Going further out Perhaps the most fertile symphonic work to be mined by ballet choreographers, however, is Felix Mendelssohn’s music for Shakespeare’s A Midsummer Night’s Dream. Starting life as a concert overture composed when Mendelssohn was just 17, it was eventually reborn as a full programme of incidental music for a production of the play toward the end of the composer’s life. But it didn’t end there. In 1962 George Balanchine choreographed a two- act ballet of A Midsummer Night’s Dream (for the New York City Ballet) using Mendelssohn’s incidental music along with other works in the composer’s oeuvre.

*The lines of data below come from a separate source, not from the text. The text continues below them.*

(** * Adaptive metadata-extraction pipeline: a shallow embedding

    The development follows the Python sources
    [src/core/pipeline.py] (segmenter, extractors, validator, orchestrator)
    and [src/utils/data_checker.py] (feedback memory, preference inference).

    Python strings are sequences of Unicode code points; they are modelled as
    lists of [N].  Exceptions are modelled by an explicit result type, mutable
    state by explicit state passing. *)

From Stdlib Require Import String Ascii List NArith ZArith Arith Bool Lia.
Import ListNotations.

(* ================================================================== *)
(** * Python strings *)
(* ================================================================== *)

Module PyStr.

Definition char := N.
Definition pystr := list char.

(** A source-code string literal (ASCII) as a Python [str]. *)
Definition py (s : string) : pystr := map N_of_ascii (list_ascii_of_string s).

(** [len(s)] *)
Definition len (s : pystr) : nat := length s.

Definition char_eqb (a b : char) : bool := N.eqb a b.

Fixpoint str_eqb (a b : pystr) : bool :=
  match a, b with
  | [], [] => true
  | x :: a', y :: b' => char_eqb x y && str_eqb a' b'
  | _, _ => false
  end.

And just two years later, Sir Frederick Ashton choreographed Mendelssohn’s music to another ballet adaptation of the play, simply entitled The Dream. While the story of classical composers turning to ballet music is an interesting one, it is also worth noting that ballet librettists also looked to the pre-existing classical canon for inspiration. Debussy’s symphonic poem Prélude à l'Après-midi d'un Faune was so persuasive in its evocation of classical myth that it inspired a ballet of the same name, choreographed by the Russian ballet master Vaslav Nijinsky in 1912 (watch the Essen Philharmonic perform the orchestral work here). In 1919, Ottorino Respighi used music by the Romantic-era composer Gioachino Rossini to form a new ballet named La Boutique Fantasque. In 1936, Benjamin Britten would also repurpose Rossini’s work, using music from the Italian Composer’s opera William Tell to write a score for a ballet named Soirée Musicales, which was choreographed by George Balanchine.